__TASK INSTRUCTIONS__: From the listing below, return every line with the string "trimStart" in it.
INPUT RECORDS: Begin
(** * The job orchestrator of the AI Project Refactorer extension

    A shallow embedding of [src/extension.ts]: the environment provisioner
    ([setupPythonEnvironment]), the supervisor of the agent process with its
    three stream handlers and the exit classifier ([runAgent]), followed by
    the properties of the orchestrator that the specification states.

    JavaScript strings are sequences of UTF-16 code units; they are modelled
    as lists of [N].  Effects of the extension on its host (progress reports,
    the output channel, notifications, spawned processes) are recorded in a
    trace. *)

From Stdlib Require Import Strings.String Strings.Ascii Numbers.DecimalString.
From Stdlib Require Import List ZArith NArith Bool Lia.
Import ListNotations.

Local Open Scope N_scope.
#[local] Set Warnings "-register-all".

(* ================================================================= *)
(** ** JavaScript strings *)

Module JStr.

(** A string value: its UTF-16 code units. *)
Definition jstring := list N.

(** Literals: the code units of an ASCII text. *)
Definition js (s : string) : jstring :=
  map N_of_ascii (list_ascii_of_string s).
Arguments js s%_string.

(** The same, with every apostrophe standing for a double quote (U+0022),
    to write down JSON texts. *)
Definition jsq (s : string) : jstring :=
  map (fun c => if c =? 39 then 34 else c) (js s).
Arguments jsq s%_string.

Definition jeqb (a b : jstring) : bool :=
  if list_eq_dec N.eq_dec a b then true else false.

Lemma jeqb_eq a b : jeqb a b = true <-> a = b.
Proof. unfold jeqb. destruct (list_eq_dec N.eq_dec a b); split; congruence. Qed.

(** [WhiteSpace] and [LineTerminator] code points of ECMAScript: what
    [String.prototype.trim] removes. *)
Definition is_ws (c : N) : bool :=
  match c with
  | 9 | 10 | 11 | 12 | 13 | 32 => true
  | 160 (* U+00A0 *) | 5760 (* U+1680 *) => true
  | 8232 | 8233 (* U+2028, U+2029 *) => true
  | 8239 (* U+202F *) | 8287 (* U+205F *) => true
  | 12288 (* U+3000 *) | 65279 (* U+FEFF *) => true
  | _ => (8192 <=? c) && (c <=? 8202) (* U+2000 .. U+200A *)
  end.

Fixpoint trimStart (s : jstring) : jstring :=
  match s with
  | c :: r => if is_ws c then trimStart r else s
  | [] => []
  end.

Definition trimEnd (s : jstring) : jstring := rev (trimStart (rev s)).

(** [s.trim()] *)
Definition trim (s : jstring) : jstring := trimEnd (trimStart s).

(** [s.split('\n')]: never empty; the empty string splits into [[""]]. *)
Fixpoint split_nl (s : jstring) : list jstring :=
  match s with
  | [] => [[]]
  | c :: r =>
      if c =? 10 then [] :: split_nl r
      else match split_nl r with
           | h :: t => (c :: h) :: t
           | [] => [[c]]
           end
  end.

(** [arr.pop()] on the array [split] returns: its last element. *)
Definition pop (l : list jstring) : jstring := last l [].

Fixpoint starts_with (p s : jstring) : bool :=
  match p, s with
  | [], _ => true
  | a :: p', b :: s' => (a =? b) && starts_with p' s'
  | _ :: _, [] => false
  end.

(** [s.includes(sub)] *)
Fixpoint includes (s sub : jstring) : bool :=
  starts_with sub s ||
  match s with
  | [] => false
  | _ :: r => includes r sub
  end.

(** [parts.join(sep)] on an array of strings. *)
Fixpoint join (sep : jstring) (parts : list jstring) : jstring :=
  match parts with
  | [] => []
  | [p] => p
  | p :: rest => p ++ sep ++ join sep rest
  end.

(** [`${n}`] for an integer-valued number. *)
Definition of_Z (z : Z) : jstring :=
  js (NilZero.string_of_int (Z.to_int z)).

End JStr.
Export JStr.

(* ================================================================= *)
(** ** [JSON.parse] and the conversions the stdout handler applies *)

Module Json.

(** A parsed JSON value.  A number keeps its literal; an object keeps its
    members in source order (a later duplicate key overrides an earlier
    one when the object is read). *)
Inductive JSON : Type :=
| JNull
| JBool (b : bool)
| JNumber (literal : jstring)
| JString (s : jstring)
| JArray (elements : list JSON)
| JObject (members : list (jstring * JSON)).

Inductive Token : Type :=
| TLBrace | TRBrace | TLBracket | TRBracket | TColon | TComma
| TString (s : jstring)
| TNumber (literal : jstring)
| TTrue | TFalse | TNull.

(** *** Scanner: one transition per code unit *)

(** Where the scanner is inside a number: an optional minus sign, an
    integer part (a single 0, or a nonzero digit and more digits), an
    optional fraction (a dot and at least one digit), an optional exponent
    (e or E, an optional sign, at least one digit). *)
Inductive NumState : Type :=
| NMinus | NZero | NInt | NDot | NFrac | NE | NESign | NExp.

Inductive LexState : Type :=
| LStart
| LStr (acc : jstring)                    (* in a string, reversed *)
| LEsc (acc : jstring)                    (* after a backslash *)
| LHex (acc : jstring) (n : nat) (v : N)  (* n hex digits of \u read *)
| LNum (ns : NumState) (acc : jstring)    (* in a number, reversed *)
| LLit (rest : jstring) (t : Token).      (* rest of true/false/null *)

Definition is_digit (c : N) : bool := (48 <=? c) && (c <=? 57).

Definition hex_value (c : N) : option N :=
  if (48 <=? c) && (c <=? 57) then Some (c - 48)
  else if (65 <=? c) && (c <=? 70) then Some (c - 55)
  else if (97 <=? c) && (c <=? 102) then Some (c - 87)
  else None.

Definition num_accepting (ns : NumState) : bool :=
  match ns with
  | NZero | NInt | NFrac | NExp => true
  | NMinus | NDot | NE | NESign => false
  end.

Definition num_step (ns : NumState) (c : N) : option NumState :=
  let dot_or_exp :=
    match c with
    | 46 (* . *) => Some NDot
    | 69 | 101 (* E e *) => Some NE
    | _ => None
    end in
  match ns with
  | NMinus => if c =? 48 then Some NZero
              else if is_digit c then Some NInt else None
  | NZero => dot_or_exp
  | NInt => if is_digit c then Some NInt else dot_or_exp
  | NDot => if is_digit c then Some NFrac else None
  | NFrac => if is_digit c then Some NFrac
             else match c with 69 | 101 => Some NE | _ => None end
  | NE => if is_digit c then Some NExp
          else match c with 43 | 45 (* + - *) => Some NESign | _ => None end
  | NESign => if is_digit c then Some NExp else None
  | NExp => if is_digit c then Some NExp else None
  end.

Definition lex_start (c : N) : option (LexState * list Token) :=
  match c with
  | 9 | 10 | 13 | 32 => Some (LStart, [])        (* JSON white space *)
  | 123 => Some (LStart, [TLBrace])
  | 125 => Some (LStart, [TRBrace])
  | 91 => Some (LStart, [TLBracket])
  | 93 => Some (LStart, [TRBracket])
  | 58 => Some (LStart, [TColon])
  | 44 => Some (LStart, [TComma])
  | 34 => Some (LStr [], [])
  | 45 => Some (LNum NMinus [c], [])
  | 48 => Some (LNum NZero [c], [])
  | 116 => Some (LLit (js "rue") TTrue, [])
  | 102 => Some (LLit (js "alse") TFalse, [])
  | 110 => Some (LLit (js "ull") TNull, [])
  | _ => if is_digit c then Some (LNum NInt [c], []) else None
  end.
INPUT RECORDS: End
__RESPONSE FOR THIS EXERCISE__:
Fixpoint trimStart (s : jstring) : jstring :=
  | c :: r => if is_ws c then trimStart r else s
Definition trimEnd (s : jstring) : jstring := rev (trimStart (rev s)).
Definition trim (s : jstring) : jstring := trimEnd (trimStart s).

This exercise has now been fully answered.